Daran dürfte es keinen Zweifel geben, die Grünen sind die eigentlichen Sieger dieser spannenden Wahlen: Sie konnten die Zahl ihrer Sitze im 150 Mandate starken Abgeordnetenhaus mehr als verdreifachen von 4 auf 14. “Wir haben mehr Sitze gewonnen als wir je im Abgeordnetenhaus hatten”, jubelte Klaver, der wegen seiner Ähnlichkeit mit dem kanadischen Premierminister oft “niederländischer Trudeau” genannt wird.

Weit nach Mitternacht hing ich immer noch hingerissen vor dem Fernsehschirm.

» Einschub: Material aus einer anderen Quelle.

Definition big_disk : FS := {[ big := big_glb ]}.

(** A configuration file that sets one option:
    [{"options":{"maxTextureSize":512}}]. *)
Definition config_text : list byte :=
  Buffer.of_string
    ("{" ++ quoted "options" ++ ":{" ++ quoted "maxTextureSize" ++ ":512}}")%string.

Definition config_document : JSValue :=
  JObj [("options"%string, JObj [("maxTextureSize"%string, JNum (inject_Z 512))])].

Definition config_runtime : NodeRuntime := posix_runtime [(config_text, config_document)].

Definition config_disk : FS := {[ ".gltf-optimizer.json"%string := config_text ]}.

(** The directory [models] after a run on [chair.glb] that made a backup. *)
Definition models_listing : list (string * Entry) :=
  [("chair.glb"%string, EFile);
   ("chair-original.glb"%string, EFile);
   ("textures"%string, EDir [("wood.png"%string, EFile)])].

(** The answer [ 3,1-3]: the third file, then the first. *)
Definition typed_fields : list Field :=
  [{| blanks := units " "; number := units "3"; trailer := [] |};
   {| blanks := []; number := units "1"; trailer := units "-3" |}].

(** The small project with something at the output path of the chair that
    cannot be removed, and a process that fails. *)
Definition fixed_output : Env.Calls :=
  with_fixed_entry "models/chair-optimized.glb" (modelled test_runtime stub_all_fail).

Definition no_counts : Env.Tally := {| Env.successCount := 0; Env.errorCount := 0 |}.

(** * Properties of the validator *)

Section ValidatorFacts.

Variable rt : NodeRuntime.

Lemma substring_all (s : string) : substring 0 (String.length s) s = s.
Proof. induction s as [|c s IH]; simpl; [reflexivity | f_equal; exact IH]. Qed.

Lemma substring_split (s : string) (n : nat) :
  (n <= String.length s)%nat ->
  s = (substring 0 n s ++ substring n (String.length s - n) s)%string.
Proof.
  revert n. induction s as [|c s IH]; intros [|n] Hn; simpl in *; try lia.
  - reflexivity.
  - change (String c s = String c (substring 0 (String.length s) s)).
    f_equal. symmetry. apply substring_all.
  - change (String c s = String c (substring 0 n s ++ substring n (String.length s - n) s)).
    f_equal. apply IH. lia.
Qed.
(** The conversion of an int to a float, as in [float(n)] and in mixed
    arithmetic. *)
Definition float_of_int (z : Z) : result float :=
  let f := F64.of_Z z in
  if is_infinity f then Raise OverflowError else Ok f.

(** Truth value. *)
Definition truthy (v : pyval) : bool :=
  match v with
  | PNone => false
  | PBool b => b
  | PInt z => negb (bool_decide (z = 0))
  | PFloat f => F64.truthy f
  | PStr s => negb (bool_decide (s = ""))
  | PList l => negb (bool_decide (l = []))
  | PDict l => negb (bool_decide (l = []))
  end.

(** [a or b] *)
Definition or_ (a b : pyval) : pyval := if truthy a then a else b.

Fixpoint assoc (k : string) (l : list (string * pyval)) : option pyval :=
  match l with
  | (k', v) :: l' => if bool_decide (k' = k) then Some v else assoc k l'
  | [] => None
  end.

(** [d.get(k, dflt)]; only a dict has [get]. *)
Definition get (d : pyval) (k : string) (dflt : pyval) : result pyval :=
  match d with
  | PDict l => Ok (default dflt (assoc k l))
  | _ => Raise AttributeError
  end.

Fixpoint chars (s : string) : list pyval :=
  match s with
  | String c s' => PStr (String c EmptyString) :: chars s'
  | EmptyString => []
  end.

(** [x[0]] *)
Definition getitem0 (x : pyval) : result pyval :=
  match x with
  | PList (v :: _) => Ok v
  | PStr (String c _) => Ok (PStr (String c EmptyString))
  | PList [] | PStr EmptyString => Raise IndexError
  | PDict _ => Raise KeyError
  | _ => Raise TypeError
  end.

(** [float(v)] *)
Definition float (v : pyval) : result float :=
  match v with
  | PBool b => Ok (if b then 1 else 0)%float
  | PInt z => float_of_int z
  | PFloat f => Ok f
  | PStr s => float_of_str s
  | PNone | PList _ | PDict _ => Raise TypeError
  end.

(** The elements a [for] loop over [x] visits. *)
Definition iter (x : pyval) : result (list pyval) :=
  match x with
  | PList l => Ok l
  | PStr s => Ok (chars s)
  | PDict l => Ok (map (fun kv => PStr kv.1) l)
  | _ => Raise TypeError
  end.

End Py.

(** ** [flores_prisma/parser.py] *)

(** The state of a [FloresPrismaJSON] instance once constructed. *)
Record FloresPrismaJSON : Type := mkParser {
  depara_map : gmap string string;
  _default : string
}.

Section Parser.

(** [repr] of a float, a list or a dict, which [str] returns for them. *)
Variable py_repr : pyval -> string.

(** [str(v)] *)
Definition py_str (v : pyval) : string :=
  match v with
  | PNone => "None"
  | PBool true => "True"
  | PBool false => "False"
  | PInt z => pretty z
  | PStr s => s
  | PFloat _ | PList _ | PDict _ => py_repr v
  end.

Definition _parse_int (v : pyval) : result Z :=
  try_except (Py.int_of_str (Py.strip (py_str v)))
    (try_except
       (f ← Py.float_of_str (Py.strip (Py.replace "," "." (py_str v)));
        Py.int_of_float f)
       (Ok 0)).

Definition _parse_float (v : pyval) : result float :=
  try_except (Py.float_of_str (Py.strip (Py.replace "," "." (py_str v))))
    (try_except (Py.float v) (Ok 0%float)).

Definition _map_product (self : FloresPrismaJSON) (nm_product : pyval)
  : option string :=
  match nm_product with
  | PNone => None
  | _ =>
      let nm := Py.strip (py_str nm_product) in
      Some (default (_default self) (depara_map self !! nm))
  end.

(** The body of the inner loop of [parse]: [None] is [continue], [Some]
    is the item appended to [out]. *)
Definition parse_product (self : FloresPrismaJSON) (source : string)
    (p : pyval) : result (option Item) :=
  nm_product ← Py.get p "nm_product" PNone;
  match _map_product self nm_product with
  | None => Ok None
  | Some product =>
      nu_stems_bunch ← Py.get p "nu_stems_bunch" PNone;
      stems_per_bunch ← _parse_int nu_stems_bunch;
      nu_bunches ← Py.get p "nu_bunches" PNone;
      bunches ← _parse_int (Py.or_ nu_bunches (PInt 1));
      let stems := stems_per_bunch * bunches in
      mny_rate_stem ← Py.get p "mny_rate_stem" PNone;
      rate ← _parse_float mny_rate_stem;
      fstems ← Py.float_of_int stems;
      let value := (fstems * rate)%float in
      Ok (Some (mkItem product stems rate value source))
  end.

Fixpoint parse_products (self : FloresPrismaJSON) (source : string)
    (ps : list pyval) (out : list Item) : result (list Item) :=
  match ps with
  | [] => Ok out
  | p :: ps' =>
      o ← parse_product self source p;
      parse_products self source ps' (out ++ option_list o)
  end.

Fixpoint parse_boxes (self : FloresPrismaJSON) (source : string)
    (boxes : list pyval) (out : list Item) : result (list Item) :=
  match boxes with
  | [] => Ok out
  | box :: boxes' =>
      ps ← (Py.get box "products" (PList []) ≫= Py.iter);
      out' ← parse_products self source ps out;
      parse_boxes self source boxes' out'
  end.
(** [download_file] on a string URL, case by case. *)
Lemma download_file_run rt u filename h verbose w :
  download_file rt (PStr u) filename h verbose w
  = match net rt {| req_url := u; req_headers := h |} with
    | inl e => (Exc e, play w [EvRequest {| req_url := u; req_headers := h |}])
    | inr res =>
        match fs w !! filename with
        | Some Dir => (Exc OSError, play w [EvRequest {| req_url := u; req_headers := h |}])
        | _ =>
            match fst (loop_run (S (String.length (body res))) res filename verbose) with
            | Ret _ =>
                (Ret PNone,
                 play w (EvRequest {| req_url := u; req_headers := h |} :: EvOpenWb filename
                         :: snd (loop_run (S (String.length (body res))) res filename verbose)
                         ++ (if verbose then [EvStdout newline] else [])))
            | Exc e =>
                (Exc e,
                 play w (EvRequest {| req_url := u; req_headers := h |} :: EvOpenWb filename
                         :: snd (loop_run (S (String.length (body res))) res filename verbose)))
            | OutOfFuel =>
                (OutOfFuel,
                 play w (EvRequest {| req_url := u; req_headers := h |} :: EvOpenWb filename
                         :: snd (loop_run (S (String.length (body res))) res filename verbose)))
            end
        end
    end.
Proof.
  set (rq := EvRequest {| req_url := u; req_headers := h |}). unfold download_file.
  pose proof (urlopen_run rt {| req_url := u; req_headers := h |} w) as Hopen.
  destruct (net rt _) as [e|res]; [by rewrite (bind_exc _ _ _ _ _ Hopen)|].
  rewrite (bind_ret _ _ _ _ _ Hopen).
  pose proof (open_wb_run filename (play w [rq])) as Hwb.
  change (fs (play w [rq])) with (fs w) in Hwb. fold rq.
  assert (fs (play (play w [rq]) [EvOpenWb filename]) !! filename = Some (File "")) as Hnew.
  { simpl. apply lookup_insert_eq. }
  destruct (fs w !! filename) as [[c|]|] eqn:Hf;
    [|by rewrite (bind_exc _ _ _ _ _ Hwb)|];
    (rewrite (bind_ret _ _ _ _ _ Hwb);
     unfold bind at 1;
     rewrite (download_loop_run _ _ _ _ _ "") by exact Hnew;
     destruct (loop_run _ res filename verbose) as [[[]| |] evs]; simpl;
       rewrite !play_app; try done;
     unfold bind; rewrite when_print; unfold ret; by rewrite play_app, <- !app_assoc).
Qed.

Das offizielle Wahlergebnis lässt nach wie vor auf sich warten, aus Angst vor Hackern werden alle Stimmen per Hand gezählt, das dauert.

Um heute morgen in aller Früh wieder im Einsatz zu sein und den Hörern und Lesern von SWR3, Standard oder Focus zu erläutern, weshalb sich die Niederländer für Stablität und Sicherheit entschieden habe, gegen das Schwarzsehen und Schwarzmachen von Wilders und gegen das Chaos, das er anzurichten drohte. Denn der Rechtsaussen im Polderstaat ist weit abgeschlagen hinter dem bisherigen Ministerpräsidenten Mark Rutte auf dem zweiten Platz gelandet – und wird da bleiben, wo er ist: in der Opposition. Das nächste Dominosteinchen nach Trump und Brexit ist hinter den Deichen jedenfalls NICHT umgefallen. Oranje boven!